The Painting

The penetrating gaze is the first element that grabs you. A challenge. A strong look of disdain mixed with dignity mixed with bemusement. A stand taken and projected for all the world to see, to understand, to answer. Draped round the man, a shoulder and arm free, you see the blanket; no—an American flag, crimson and white stripes painted with blinding accuracy and life, joining the field of stars on indigo, the bordering hem of grommets just kissing the floor. A reversed flag, signaling distress, in nautical terms.

Portrait of Russell Means by Bob Coronato

After studying the perfect rendering, your eyes are drawn back to his. When you finally turn away, you suspect they will follow you.

Bob Coronato’s life-size portrait of Russell Means hangs today in the National Portrait Gallery in Washington D.C. Currently closed during the Covid-19 pandemic, one may experience exhibits online. I visited the capital in August 2019 and was privileged to view the painting “on exhibit,” as works are regularly rotated. The image still occupies a wing dedicated to Contemporary Americans, 2000-Present, though Means passed away in 2012, the same year Coronato completed the portrait.

As Bob states in personal “liner” notes displayed in his Hulett, Wyoming, Gallery and Museum, “I have been researching and planning this painting for over 10 years. I first heard about Russell Means when I moved into the Black Hills and learned how much controversy there was around him in the Hills . . . I wanted to learn more for myself.” Hulett is a long way, geographically and professionally, from the National Portrait Gallery, where current exhibition signage suggests “an era of upheaval and seismic shifts, in both American culture and international politics.”

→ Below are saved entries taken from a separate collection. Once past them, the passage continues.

(* ===== verification/Virtio.v ===== *)
(** * Virtio: virtual queues, sockets and block devices (src/virtio.rs)

    Descriptors, [VirtQueue], vsock addresses, packet headers, connections and
    the vsock device, and the RAM-backed [VirtioBlock].  A shared device is its
    state; a method that takes its lock has the poisoned branch the code has.
    The block device is refined to an abstract disk at the end. *)

From stdpp Require Import pretty.
From S2P Require Import Prelude Lts Bytes KernelError.

(** ** Constants *)

Definition device_type_NET : Z := 1.
Definition device_type_BLK : Z := 2.
Definition device_type_CONSOLE : Z := 3.
Definition device_type_RNG : Z := 4.
Definition device_type_VSOCK : Z := 19.
(** Every device type and status bit, in declaration order. *)
Definition device_types : list (string * Z) :=
  [("NET", 1); ("BLK", 2); ("CONSOLE", 3); ("RNG", 4); ("BALLOON", 5); ("SCSI", 8); ("P9", 9);
   ("GPU", 16); ("INPUT", 18); ("VSOCK", 19); ("CRYPTO", 20); ("FS", 26)]%string.
Definition status_bits : list (string * Z) :=
  [("ACKNOWLEDGE", 1); ("DRIVER", 2); ("DRIVER_OK", 4); ("FEATURES_OK", 8);
   ("DEVICE_NEEDS_RESET", 64); ("FAILED", 128)]%string.
Definition AVAIL_NO_INTERRUPT : Z := 1.
Definition USED_NO_NOTIFY : Z := 1.
Definition status_ACKNOWLEDGE : Z := 1.
Definition status_DRIVER : Z := 2.
Definition status_DRIVER_OK : Z := 4.
Definition status_FEATURES_OK : Z := 8.
Definition status_FAILED : Z := 128.
Definition DEFAULT_QUEUE_SIZE : Z := 256.
Definition MAX_QUEUE_SIZE : Z := 32768.

(** ** Descriptors *)

Record VirtqDesc : Type := mkDesc { d_addr : Z; d_len : Z; d_flags : Z; d_next : Z }.
Definition F_NEXT : Z := 1.
Definition F_WRITE : Z := 2.
Definition F_INDIRECT : Z := 4.
Definition VirtqDesc_new (addr len flags next : Z) : VirtqDesc := mkDesc addr len flags next.
Definition has_next (d : VirtqDesc) : bool := negb (Z.land (d_flags d) F_NEXT =? 0).
Definition is_write_only (d : VirtqDesc) : bool := negb (Z.land (d_flags d) F_WRITE =? 0).
Definition is_indirect (d : VirtqDesc) : bool := negb (Z.land (d_flags d) F_INDIRECT =? 0).

(** The rings; their arrays of variable size are declared with length 0. *)
Record VirtqAvail : Type := mkAvail { av_flags : Z; av_idx : Z }.
Record VirtqUsedElem : Type := mkUsedElem { ue_id : Z; ue_len : Z }.
Record VirtqUsed : Type := mkUsed { us_flags : Z; us_idx : Z }.

(** ** Queues *)

Record VirtQueueConfig : Type := mkQueueConfig {
  q_size : Z; q_desc_addr : Z; q_avail_addr : Z; q_used_addr : Z }.
Definition VirtQueueConfig_default : VirtQueueConfig := mkQueueConfig DEFAULT_QUEUE_SIZE 0 0 0.

Record VirtQueue : Type := mkQueue {
  q_config : VirtQueueConfig;
  q_ready : bool;
  last_avail_idx : Z;
  last_used_idx : Z;
  q_pending : Lock (list Z) }.

Definition VirtQueue_new (c : VirtQueueConfig) : VirtQueue := mkQueue c false 0 0 (lock_new []).
Definition with_size (size : Z) : VirtQueue := VirtQueue_new (mkQueueConfig size 0 0 0).
Definition queue_is_ready (q : VirtQueue) : bool := q_ready q.
Definition set_ready (q : VirtQueue) (ready : bool) : VirtQueue :=
  mkQueue (q_config q) ready (last_avail_idx q) (last_used_idx q) (q_pending q).
Definition queue_size (q : VirtQueue) : Z := q_size (q_config q).
Definition avail_idx (q : VirtQueue) : Z := last_avail_idx q.
Definition used_idx (q : VirtQueue) : Z := last_used_idx q.
Definition set_pending (q : VirtQueue) (l : list Z) : VirtQueue :=
  mkQueue (q_config q) (q_ready q) (last_avail_idx q) (last_used_idx q) (lock_set (q_pending q) l).

Definition add_pending (q : VirtQueue) (desc_idx : Z) : Result unit * VirtQueue :=
  match lock (q_pending q) with
  | None => (Err ResourceBusy, q)
  | Some l => (Ok tt, set_pending q (l ++ [desc_idx]))
  end.

(** [Vec::pop]. *)
Definition pop_pending (q : VirtQueue) : Result (option Z) * VirtQueue :=
  match lock (q_pending q) with
  | None => (Err ResourceBusy, q)
  | Some l =>
      match reverse l with
      | [] => (Ok None, q)
      | x :: r => (Ok (Some x), set_pending q (reverse r))
      end
  end.

Definition pending_count (q : VirtQueue) : Z :=
  match lock (q_pending q) with Some l => Z.of_nat (length l) | None => 0 end.
Definition notify (q : VirtQueue) : Result unit :=
  if negb (queue_is_ready q) then Err DeviceNotReady else Ok tt.
Definition mark_used (q : VirtQueue) (desc_idx len : Z) : Result unit * VirtQueue :=
  (Ok tt, mkQueue (q_config q) (q_ready q) (last_avail_idx q) (wrap 64 (last_used_idx q + 1))
            (q_pending q)).
(** ** Exact dot products

    The vector kernel adds in another order than the scalar loop, so in
    floating point the two may differ.  They agree where the arithmetic is
    exact: IEEE 754 represents every integer of absolute value at most [B]
    ([2^24] for [f32]) and rounds correctly, so a sum or a product of two
    numbers that hold integers is exact when the result is within [B].
    [holds x z]: the number [x] has the integer value [z] (both zeros hold 0). *)
Class ExactIntegers (F : Type) `{FloatOps F} (B : Z) (holds : F -> Z -> Prop) := {
  exact_zero : holds fzero 0;
  exact_sum_zero : holds sum_zero 0;
  exact_add x y a b : holds x a -> holds y b -> Z.abs (a + b) <= B -> holds (fadd x y) (a + b);
  exact_mul x y a b : holds x a -> holds y b -> Z.abs (a * b) <= B -> holds (fmul x y) (a * b);
}.

Definition zsum (l : list Z) : Z := foldr Z.add 0 l.
Definition zsum_abs (l : list Z) : Z := zsum (Z.abs <$> l).

Lemma zsum_app l k : zsum (l ++ k) = zsum l + zsum k.
Proof. induction l as [|x l IH]; cbn; [done | unfold zsum in *; lia]. Qed.

Lemma zsum_abs_app l k : zsum_abs (l ++ k) = zsum_abs l + zsum_abs k.
Proof. unfold zsum_abs. by rewrite fmap_app, zsum_app. Qed.

Lemma zsum_perm l k : l ≡ₚ k -> zsum l = zsum k.
Proof. unfold zsum. induction 1; cbn; lia. Qed.

Lemma zsum_abs_ge l : 0 <= zsum_abs l /\ Z.abs (zsum l) <= zsum_abs l.
Proof. induction l as [|x l IH]; cbn; [done | unfold zsum_abs, zsum in *; lia]. Qed.

Section exact.
Context {F32 : Type} {f32 : FloatOps F32}.
Context {B : Z} {holds : F32 -> Z -> Prop} {EX : ExactIntegers F32 B holds}.

#[local] Abbreviation products zl := ((fun q => q.1 * q.2) <$> zl).

(** In whatever order the products are added. *)
Lemma sum_exact h l s :
  sum_of_products h l s -> forall zl,
  Forall2 (fun p q => holds p.1 q.1 /\ holds p.2 q.2) l zl ->
  zsum_abs (products zl) <= B -> holds s (zsum (products zl)).
Proof using EX.
  induction 1 as [| | x y | h k l1 l2 s1 s2 H1 IH1 H2 IH2 | h l l' s Hl H IH]; intros zl Hzl HB.
  - apply Forall2_nil_inv_l in Hzl as ->. apply exact_zero.
  - apply Forall2_nil_inv_l in Hzl as ->. apply exact_sum_zero.
  - apply Forall2_cons_inv_l in Hzl as (q & zl' & [Hx Hy] & ->%Forall2_nil_inv_l & ->).
    unfold zsum_abs in HB. cbn in HB |- *. rewrite Z.add_0_r in *. by apply exact_mul.
  - apply Forall2_app_inv_l in Hzl as (zl1 & zl2 & Hz1 & Hz2 & ->).
    rewrite fmap_app, zsum_app, zsum_abs_app in *.
    pose proof (zsum_abs_ge (products zl1)). pose proof (zsum_abs_ge (products zl2)).
    apply exact_add; [apply IH1 | apply IH2 |]; (done || lia).
  - destruct (Permutation_Forall2 (symmetry Hl) Hzl) as (zl' & Hp & Hz).
    assert (Hm : products zl ≡ₚ products zl') by by apply fmap_Permutation.
    rewrite (zsum_perm _ _ Hm). apply IH; [done |].
    unfold zsum_abs in *. by rewrite <- (zsum_perm (Z.abs <$> products zl)) by by apply fmap_Permutation.
Qed.

End exact.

Originally from New Jersey, Bob confesses to being an outsider. “Even as an outsider, I run into people who share stories and have strong feelings about the entire mishandling of the Indian People.”

Russell Means wished to bring to light, and mitigate, the suffering of his Oglala Nation.

Is the flag’s position describing a singular now, or is it a warning? At the artist’s request, Means agreed to wear the flag as depicted, but he reminded Coronato, “Indians are not the idea of old Hollywood westerns or to be thought of as ‘in the past,’ but a people very much of today, and with a rich history.” The artist meant to recognize Means for his activism on his people’s behalf.

You might shudder at the man’s part with the siege at Wounded Knee in 1973; a crisis, where a town was held hostage, a federal marshal shot and paralyzed, and two Native American activists killed. In the ensuing three years, two FBI agents were killed. A paradox of self-determination and government intervention fueled the heated conflict, but this is simplistic, and you would likely uncover less complexity in a Saturn rocket. Means, as spokesman, announced AIM’s settlement with the U.S. Government. He left the American Indian Movement in 1988, but continued to work to improve conditions on the Pine Ridge Reservation, located in one of the poorest counties in the United States. Has life improved since? Was Means a catalyst? Or, misunderstood and conflicted himself?

The New York Times obituary described a colossal contradiction of a man, in reviewing his actions and their consequences.

A friend has described standing in the covered doorway of a Rapid City business with Russell Means and another man, all waiting for a downpour to cease. Her comical account: “He would turn in profile to the direction the traffic was moving. When the light turned, very dramatically, he would rotate in the new direction. It was hilarious!” Like a sunflower following the sun. She thought him vain, but he may have been merely playing. Subtle-like.

Coronato’s artistic intent, I believe, was not as apologist for the man, insofar as this could be possible, but he captured a bald truth in the contradictions, in paradoxes. From his subject’s wrist shines a finely-painted Rolex. Means insisted on wearing it and the black tee-shirt, as further evidence—or gesture—against Hollywood standards. But paintings are for interpreting, and you could imagine Means including the timepiece as a sly message of timeliness and perhaps worthiness.

Coronato once told me he suffered a kind of break while at work on the painting. He sunk his soul into it, and perhaps he did give something up, in trade, harkening back to the fear some indigenous peoples report, of their spirits being hi-jacked by a camera. The serious painting seriously demands your attention and consideration, not solely for its own sake, being a formidable effort, but for what it represents: the larger picture, a sign, a warning, the dire prediction. It asks, in its thousand-word capacity, what you will do. You will likely never forget his staring you down.

Having first encountered the painting when the artist initially hung it in his Wyoming Rogues Gallery, I felt a nudge, then, a charge—in the old sense of the word. If we are indeed responsible for knowledge attained (and today we are overrun by mere information, granted), do not gaze too long at this portrait. Move on to the next; in this particular National Portrait Gallery wing, it might be Toni Morrison, who redefined the Great American Novel, or Michelle Obama, who reinvigorated the role of First Lady. Choose the image into which you would lend, if not lose, your soul, but ask the subjects to release you afterward, if only to spread a few words—like a town-crier, or eyapaha.